Historically, what drives stock market performance is expectation of future earnings. The stock market is supposed to reflect the conditions of the economy, and right now I don’t think that’s true. Earnings on the S&P (500 Index) have been falling for the last 18 months and we have a record high. So I think what’s driving stock market performance is engineered and really, really low interest rates.

Stocks are rallying because there is a lot of momentum for them on the way up, and if that condition changes and the Federal Reserve is not as accommodating anymore, then that can reverse just as fast. It was a big deal today that Bill Dudley (president of the New York Federal Reserve) said that a rate hike was possible. There’s no telling what the Federal Reserve is going to do, so instead of betting that Apple is going to sell a million iPhones this week, you’re trying to guess what 12 people on the Federal Reserve is going to do, and that’s speculation and not fundamental financial analytics.

CT: Federal Reserve options seem to be to leave rates the same or raise them, given they are already at historically low levels.

Battle: That’s not necessarily true. Rates can go lower from here. In the world’s developed economies, the U.S. has the highest futures rates in the world – the U.S. 10 year treasuries are at about 1.5 percent but in Germany it’s negative. So there’s plenty of room for rates to go down.

Negative interest rates and zero interest rates are an indication of failed monetary policy, not of a strategy on monetary policy. If you are the central bank and you have to set rates to zero or negative, it’s not working.

CT: So what should the Federal Reserve be doing at this point?

Battle: The U.S. Federal Reserve has a dual-mandate; two things that they are entitled to do. One is have a stable level in interest rates and two is to have a stable value for the currency.

They’ve taken their mandate and substituted their job for the Congress. We’ve gotten to the point now where we’ve exhausted the utility of monetary policy. You can’t lower rates anymore – they are almost at zero and they’ve been going down for eight years. The economy should be booming yet we’ve got only 2-percent growth. This is the weakest “recovery” we’ve had in history.

What we need is for the Federal Reserve to say that you know what, we’ve done all we can and maybe it’s time for fiscal policy, maybe it’s time for Congress to do their job. They could do three things: they could change tax rates, they could change regulation and make trade easier or harder and do some stimulus from the fiscal side instead of from the monetary side.

CT: How are the markets looking at the presidential election and the polls pointing toward a victory for Hillary Clinton?

Battle: We have two candidates that seem pretty different.

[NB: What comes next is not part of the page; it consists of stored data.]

(** ** [StateDB] as an implementation of the EVM's interface *)
Definition run {A} (r : sdbE A) : M A :=
  match r in sdbE A return M A with
  | VM.CreateAccount a => CreateAccount a
  | VM.CreateContract a => CreateContract a
  | VM.SubBalance a w => SubBalance a w
  | VM.AddBalance a w => AddBalance a w
  | VM.GetBalance a => GetBalance a
  | VM.GetNonce a => GetNonce a
  | VM.SetNonce a n => SetNonce a n
  | VM.GetCodeHash a => GetCodeHash a
  | VM.GetCode a => GetCode a
  | VM.SetCode a c => SetCode a c
  | VM.GetCodeSize a => GetCodeSize a
  | VM.AddRefund g => AddRefund g
  | VM.SubRefund g => SubRefund g
  | VM.GetRefund => GetRefund
  | VM.GetCommittedState a k => GetCommittedState a k
  | VM.GetState a k => GetState a k
  | VM.SetState a k v => SetState a k v
  | VM.GetStorageRoot a => GetStorageRoot a
  | VM.GetTransientState a k => GetTransientState a k
  | VM.SetTransientState a k v => SetTransientState a k v
  | VM.SelfDestruct a => SelfDestruct a
  | VM.HasSelfDestructed a => HasSelfDestructed a
  | VM.SelfDestruct6780 a => SelfDestruct6780 a
  | VM.Exist a => Exist a
  | VM.Empty a => Empty a
  | VM.AddressInAccessList a => AddressInAccessList a
  | VM.SlotInAccessList a k => SlotInAccessList a k
  | VM.AddAddressToAccessList a => AddAddressToAccessList a
  | VM.AddSlotToAccessList a k => AddSlotToAccessList a k
  | VM.Prepare r sd cb d ps l => Prepare r sd cb d ps l
  | VM.RevertToSnapshot id => RevertToSnapshot id
  | VM.Snapshot => Snapshot
  | VM.AddLog l => AddLog l
  | VM.AddPreimage h p => AddPreimage h p
  | VM.Finalise b => Finalise b
  end.
End statedb.
End StateDB.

Candidate Clinton is promising more of the same, so she’s a pretty status quo candidate. With Donald Trump it’s not really clear what he stands for yet. There are two things that the markets are going to bet on, one is what does the candidate stand for and second, what is the probability of them getting elected. So right now I don’t think the markets are handicapping the election in any way because you can’t tell what Trump stands for and it kind of looks like a tie. Those details will start getting worked out the closer we get to November.

One point about stocks and bonds is that usually they do the opposite, so when the stock markets rally there’s a sell-off in bonds. But in the last eight years stocks and bonds have rallied, so rates have gone down and stock prices have gone up. So it doesn’t violate any law of mathematics or history to think that interest rates could rise and the stock market could get crushed. If they could rally together, they both could sell-off together.

CT: Does it feel like this is the new normal or do you think ultimately things will revert to the historical trend? Are we in a new market at this point?

Battle: We are definitely in a new market. The Federal Reserve has their thumb on the scale of the markets. We have a massive, non-economic market participant and that is the Federal Reserve. And the Federal Reserve has decided that they want interest rates to be lower, so they don’t care what price they pay for bonds. So the Federal Reserve has gone from having an $800 billion balance sheet to a $4 trillion balance sheet and they are affecting the markets. As I said earlier, this is a failure of monetary policy. The Federal Reserve has crushed the price signals for credit, they’ve made all interest rates low … you used to be incentivized to save money: you would get paid more interest for a two-year deposit than a one-day deposit. It used to be that when the interest rates were this low that would signal that the bond market was anticipating a major recession in the U.S. To have the 10-year treasury rate at 1.5 percent is absurdly low, you would think the value of the stock market would be a third of what it is – but those things don’t correlate anymore.

The Fed has probably done as much as it can, and if there were a disaster tomorrow, it doesn’t have any bullets left. You can’t take rates any lower than zero – I suppose they could go negative. They have to revert to more normal policy so they have more room for themselves (to maneuver) for the next crisis.

CT: It seems that every time the Fed signals a possible rate hike the market overreacts and then the Fed gets cold feet and worries about killing off the recovery. How can they get that balance right?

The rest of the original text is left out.